PROBLEM
For every line of the records below that holds "feedConfig", add one. Give only the final total.

Dataset items
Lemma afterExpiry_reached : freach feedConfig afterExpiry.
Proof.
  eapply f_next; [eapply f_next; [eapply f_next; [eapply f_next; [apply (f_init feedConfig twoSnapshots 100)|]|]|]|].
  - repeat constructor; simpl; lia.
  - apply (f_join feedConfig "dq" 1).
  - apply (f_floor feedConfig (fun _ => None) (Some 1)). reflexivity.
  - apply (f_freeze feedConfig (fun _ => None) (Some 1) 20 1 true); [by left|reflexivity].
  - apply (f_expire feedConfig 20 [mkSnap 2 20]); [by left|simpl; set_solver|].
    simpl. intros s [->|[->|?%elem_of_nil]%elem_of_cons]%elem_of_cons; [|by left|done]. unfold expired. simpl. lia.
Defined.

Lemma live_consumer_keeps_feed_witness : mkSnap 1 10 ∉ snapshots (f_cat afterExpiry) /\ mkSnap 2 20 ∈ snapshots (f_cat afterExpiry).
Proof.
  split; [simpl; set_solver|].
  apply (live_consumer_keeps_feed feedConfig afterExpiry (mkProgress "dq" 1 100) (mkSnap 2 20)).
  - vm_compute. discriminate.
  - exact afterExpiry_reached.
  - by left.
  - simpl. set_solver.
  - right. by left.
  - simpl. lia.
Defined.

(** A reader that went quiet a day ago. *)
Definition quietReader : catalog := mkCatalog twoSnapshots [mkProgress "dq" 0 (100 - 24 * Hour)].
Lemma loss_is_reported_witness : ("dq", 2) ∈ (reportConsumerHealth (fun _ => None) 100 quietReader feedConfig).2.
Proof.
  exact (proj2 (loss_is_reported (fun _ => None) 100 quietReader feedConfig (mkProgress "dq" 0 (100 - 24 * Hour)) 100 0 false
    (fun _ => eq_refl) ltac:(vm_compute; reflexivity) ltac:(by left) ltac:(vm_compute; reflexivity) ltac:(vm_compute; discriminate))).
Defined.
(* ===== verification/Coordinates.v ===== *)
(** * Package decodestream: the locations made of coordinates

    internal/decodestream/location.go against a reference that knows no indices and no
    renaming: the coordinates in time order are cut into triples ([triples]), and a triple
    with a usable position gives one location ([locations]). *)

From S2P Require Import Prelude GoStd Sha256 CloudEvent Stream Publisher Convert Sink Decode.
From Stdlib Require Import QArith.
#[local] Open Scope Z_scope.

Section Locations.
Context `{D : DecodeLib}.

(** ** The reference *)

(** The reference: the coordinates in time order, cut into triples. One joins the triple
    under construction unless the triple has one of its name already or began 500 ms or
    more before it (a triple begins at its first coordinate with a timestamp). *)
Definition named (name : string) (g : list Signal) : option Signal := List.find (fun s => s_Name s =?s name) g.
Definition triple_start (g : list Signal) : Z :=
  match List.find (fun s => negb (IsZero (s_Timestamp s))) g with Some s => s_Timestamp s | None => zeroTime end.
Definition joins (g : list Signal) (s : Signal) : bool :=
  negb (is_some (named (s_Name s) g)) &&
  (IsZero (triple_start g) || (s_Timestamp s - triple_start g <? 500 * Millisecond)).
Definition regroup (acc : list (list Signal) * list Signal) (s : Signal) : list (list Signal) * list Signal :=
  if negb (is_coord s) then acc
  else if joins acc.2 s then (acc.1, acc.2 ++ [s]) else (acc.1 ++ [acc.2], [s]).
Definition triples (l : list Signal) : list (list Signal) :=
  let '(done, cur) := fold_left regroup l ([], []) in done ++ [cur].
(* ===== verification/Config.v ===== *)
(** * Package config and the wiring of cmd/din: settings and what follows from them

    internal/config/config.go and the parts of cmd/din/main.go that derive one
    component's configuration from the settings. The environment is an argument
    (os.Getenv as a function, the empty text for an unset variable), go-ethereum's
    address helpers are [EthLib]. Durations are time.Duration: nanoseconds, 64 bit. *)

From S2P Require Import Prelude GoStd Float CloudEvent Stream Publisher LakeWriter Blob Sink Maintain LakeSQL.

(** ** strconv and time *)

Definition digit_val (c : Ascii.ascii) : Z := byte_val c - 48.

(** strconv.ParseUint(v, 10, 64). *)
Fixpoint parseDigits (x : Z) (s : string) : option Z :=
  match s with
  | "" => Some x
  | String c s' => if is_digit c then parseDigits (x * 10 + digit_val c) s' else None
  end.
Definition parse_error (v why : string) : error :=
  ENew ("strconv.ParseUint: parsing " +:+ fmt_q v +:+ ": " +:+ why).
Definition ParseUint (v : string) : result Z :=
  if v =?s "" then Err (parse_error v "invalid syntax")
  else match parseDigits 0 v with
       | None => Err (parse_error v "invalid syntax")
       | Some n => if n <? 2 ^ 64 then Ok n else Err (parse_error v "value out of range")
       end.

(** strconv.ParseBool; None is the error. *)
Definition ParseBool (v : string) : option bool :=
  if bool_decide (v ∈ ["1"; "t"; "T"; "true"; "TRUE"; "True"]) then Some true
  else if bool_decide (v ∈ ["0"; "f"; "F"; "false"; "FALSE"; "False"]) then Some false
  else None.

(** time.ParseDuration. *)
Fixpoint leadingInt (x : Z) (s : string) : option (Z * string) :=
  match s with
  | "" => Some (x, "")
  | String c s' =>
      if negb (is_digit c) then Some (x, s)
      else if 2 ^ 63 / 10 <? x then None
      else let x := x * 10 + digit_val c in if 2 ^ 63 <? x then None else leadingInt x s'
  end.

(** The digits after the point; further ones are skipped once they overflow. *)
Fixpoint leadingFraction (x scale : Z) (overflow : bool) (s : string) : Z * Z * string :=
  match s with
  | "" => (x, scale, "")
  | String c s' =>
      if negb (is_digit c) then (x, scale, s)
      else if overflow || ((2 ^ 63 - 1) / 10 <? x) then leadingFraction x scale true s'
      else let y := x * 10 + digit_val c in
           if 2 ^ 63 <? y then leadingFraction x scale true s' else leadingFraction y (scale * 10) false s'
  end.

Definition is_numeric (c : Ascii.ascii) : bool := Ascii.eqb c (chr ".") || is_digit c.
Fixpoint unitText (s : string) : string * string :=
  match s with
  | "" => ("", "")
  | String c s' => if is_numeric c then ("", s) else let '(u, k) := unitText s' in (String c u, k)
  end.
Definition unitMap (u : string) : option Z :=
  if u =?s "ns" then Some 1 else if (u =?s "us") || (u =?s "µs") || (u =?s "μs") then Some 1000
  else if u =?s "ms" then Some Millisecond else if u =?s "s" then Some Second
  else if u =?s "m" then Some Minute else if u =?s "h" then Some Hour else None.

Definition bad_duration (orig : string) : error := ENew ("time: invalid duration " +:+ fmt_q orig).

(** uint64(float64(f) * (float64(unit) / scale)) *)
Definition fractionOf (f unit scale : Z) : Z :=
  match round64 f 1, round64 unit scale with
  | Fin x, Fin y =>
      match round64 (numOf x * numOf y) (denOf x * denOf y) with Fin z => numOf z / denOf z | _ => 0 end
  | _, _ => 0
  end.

SOLVED EXERCISE
9